§ Task details:
Lift out each line of the data that holds "revert".

§ Input:
Lemma attempts_loop_traced budget n audit t :
  wp (attempts_loop e d aid deadline budget n audit)
    (fun t' r => exists events, tx_events t' = tx_events t ++ events /\ tx_permit t' = false /\
                                traced budget n (tx_permit t) events r) t.
Proof.
  revert n audit t. induction budget as [|budget IH]; intros n audit t.
  - apply wp_exhausted. eexists. simpl. rewrite <- app_assoc. split_and!; [done..|].
    apply traced_stop. naive_solver.
  - apply wp_attempt; [| | | | |]; intros; [| | | | |eapply wp_mono; [apply IH|]].
    all: try (eexists; simpl; rewrite <- ?app_assoc; split_and!; [done|done|]).
    + apply traced_stop. eauto.
    + apply traced_stop. split_and!; [done|lia|done|done].
    + apply traced_stop. eauto.
    + by apply (traced_last budget n _ (release (tx_permit t))).
    + by apply (traced_last budget n _ (release (tx_permit t) ++ [note e aid Received])).
    + intros t' r (events & Hev & Hp & Htr). simpl in Hev. rewrite <- !app_assoc in Hev.
      eexists. split_and!; [exact Hev|done|]. by eapply traced_cons.
Qed.
End Trace.

(** ** The journal entry of a transaction *)

Section Entry.
Context (e : Env) (d : SendData) (a : Z) (deadline : option Z).

(** The entry the transaction's updates reach. *)
Definition entry (t : Tx) : option Snapshot :=
  s ← tx_tracker t; k ← ack s !! (env_port e, a); entries s !! k.

(** What an update's bookkeeping (revision, time, attempt trimming) keeps. *)
Record same_outcome (v w : Snapshot) : Prop := {
  so_phase : phase w = phase v;
  so_sent : sent_count w = sent_count v;
  so_incomplete : audit_incomplete v = true -> audit_incomplete w = true
}.

Lemma entry_update t change v :
  entry t = Some v ->
  exists w, entry (update_tracker e (Some a) change t) = Some w /\ same_outcome (change v) w.
Proof.
  unfold entry, update_tracker, update. simpl. destruct (tx_tracker t) as [s|]; [|done]. simpl.
  destruct (ack s !! (env_port e, a)) as [k|] eqn:Hk; [|done]. simpl. intros Hv. rewrite Hv. simpl.
  rewrite Hk. simpl. rewrite lookup_insert_eq. eexists. split; [done|].
  unfold trim_attempts. case_match; by constructor.
Qed.

(** Complete sends of a history. *)
Definition is_complete (ev : Event) : bool := match ev with Sent _ true => true | _ => false end.
Definition complete_sends (l : list Event) : Z := Z.of_nat (length (filter (fun ev => is_complete ev = true) l)).

Lemma complete_sends_app l l' : complete_sends (l ++ l') = complete_sends l + complete_sends l'.
Proof. unfold complete_sends. rewrite filter_app, length_app. lia. Qed.

(** The entry is in phase [ph] and counts exactly the complete sends. *)
Definition tracked (t : Tx) (ph : string) : Prop :=
  exists v, entry t = Some v /\ sent_count v = complete_sends (tx_events t) /\ phase v = ph.

Lemma tracked_update t change ph ph' :
  tracked t ph ->
  (forall v, phase v = ph -> phase (change v) = ph' /\ sent_count (change v) = sent_count v) ->
  tracked (update_tracker e (Some a) change t) ph'.
Proof.
  intros (v & Hv & Hs & Hp) Hc. destruct (entry_update t change v Hv) as (w & Hw & [Hwp Hws _]).
  destruct (Hc v Hp). exists w. split; [done|]. simpl. split; congruence.
Qed.

Lemma tracked_emit t ev ph : is_complete ev = false -> tracked t ph -> tracked (emit ev t) ph.
Proof.
  intros He (v & Hv & Hs & Hp). exists v. split_and!; [done| |done]. simpl.
  rewrite complete_sends_app, Hs. unfold complete_sends at 3. rewrite filter_cons_False by (by rewrite He).
  cbn. lia.
Qed.

Lemma tracked_sent t ph :
  tracked t ph -> tracked (update_tracker e (Some a) change_sent (emit (Sent d true) t)) ph.
Proof.
  intros (v & Hv & Hs & Hp).
  destruct (entry_update (emit (Sent d true) t) change_sent v Hv) as (w & Hw & [Hwp Hws _]).
  exists w. split; [done|]. simpl in *. rewrite complete_sends_app, Hws, Hwp, Hs. done.
Qed.

Lemma tracked_release t ph : tracked t ph -> tracked (release_permit t) ph.
Proof.
  intros (v & Hv & Hs & Hp). exists v. split_and!; [done| |done]. simpl. rewrite complete_sends_app.
  rewrite Hs. destruct (tx_permit t); [change (complete_sends [Released]) with 0|change (complete_sends []) with 0]; lia.
Qed.

Lemma tracked_audit t au ph : tracked t ph -> tracked (drop_audit au t) ph.
Proof. done. Qed.

Definition live (ph : string) : Prop := ph = "Accepted" \/ ph = "Executing".

Lemma live_not_terminal v : live (phase v) -> terminal v = false.
Proof. unfold terminal. by intros [-> | ->]. Qed.

Lemma tracked_failed t ph :
  live ph -> tracked t ph -> tracked (notify e (Some a) Failed t) "Failed".
Proof.
  intros Hl Ht. apply tracked_emit; [done|]. eapply tracked_update; [exact Ht|].
  intros v Hp. unfold change_status. rewrite live_not_terminal by (by rewrite Hp). done.
Qed.

Lemma tracked_waiting t n ph : tracked t ph -> tracked (waiting e d (Some a) n t) "Executing".
Proof.
  intros Ht. apply tracked_emit; [done|].
  eapply (tracked_update _ (change_status Waiting)); [|intros v Hv; split; [exact Hv|done]].
  apply tracked_sent. by eapply tracked_update.
Qed.

Lemma tracked_received t ph : tracked t ph -> tracked (notify e (Some a) Received t) "AckReceived".
Proof. intros Ht. apply tracked_emit; [done|]. by eapply tracked_update. Qed.

(** An expiry is not overwritten by the failure notification. *)
Lemma tracked_expired t ph reason :
  tracked t ph -> tracked (notify e (Some a) Failed (update_tracker e (Some a) (change_expired reason) t)) "Expired".
Proof.
  intros Ht. apply tracked_emit; [done|]. eapply (tracked_update _ _ "Expired"); [by eapply tracked_update|].
  intros v Hp. unfold change_status, terminal. by rewrite Hp.
Qed.

(** The entry's phase where the loop returns or unwinds. *)
Definition loop_phase (ph : string) (r : option bool) : Prop :=
  match r with
  | Some true => ph = "AckReceived"
  | Some false => ph = "Failed" \/ ph = "Expired" /\ exists n, expired e deadline n = true
  | None => ph = "Executing"
  end.

Lemma attempts_loop_tracked budget n audit t ph :
  live ph -> tracked t ph ->
  wp (attempts_loop e d (Some a) deadline budget n audit)
    (fun t' r => exists ph', tracked t' ph' /\ loop_phase ph' r) t.
Proof.
  revert n audit t ph. induction budget as [|budget IH]; intros n audit t ph Hl Ht.
  - apply wp_exhausted. exists "Failed". split; [|by left].
    eapply tracked_failed; [exact Hl|]. by apply tracked_release.
  - apply wp_attempt; intros.
    + exists "Expired". split; [|right; eauto]. eapply tracked_expired. by apply tracked_release.
    + exists "Executing". split; [|done]. apply tracked_release. by eapply tracked_update.
    + exists "Failed". split; [|by left]. apply (tracked_failed _ "Executing"); [by right|].
      eapply (tracked_update _ _ "Executing"); [|done]. apply tracked_release, tracked_emit; [done|].
      by eapply tracked_update.
    + exists "Executing". split; [|done]. apply tracked_release. by eapply tracked_waiting.
    + exists "AckReceived". split; [|done]. eapply tracked_received. apply tracked_release.
      by eapply tracked_waiting.
    + apply (IH _ _ _ "Executing"); [by right|]. eapply (tracked_update _ _ "Executing"); [|done].
      by eapply tracked_waiting.
Qed.
End Entry.

(** ** The audit of a transaction *)

Section Audit.
Context (e : Env) (d : SendData) (aid : option Z) (deadline : option Z).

§ Completed task:
  revert n audit t. induction budget as [|budget IH]; intros n audit t.
  revert n audit t ph. induction budget as [|budget IH]; intros n audit t ph Hl Ht.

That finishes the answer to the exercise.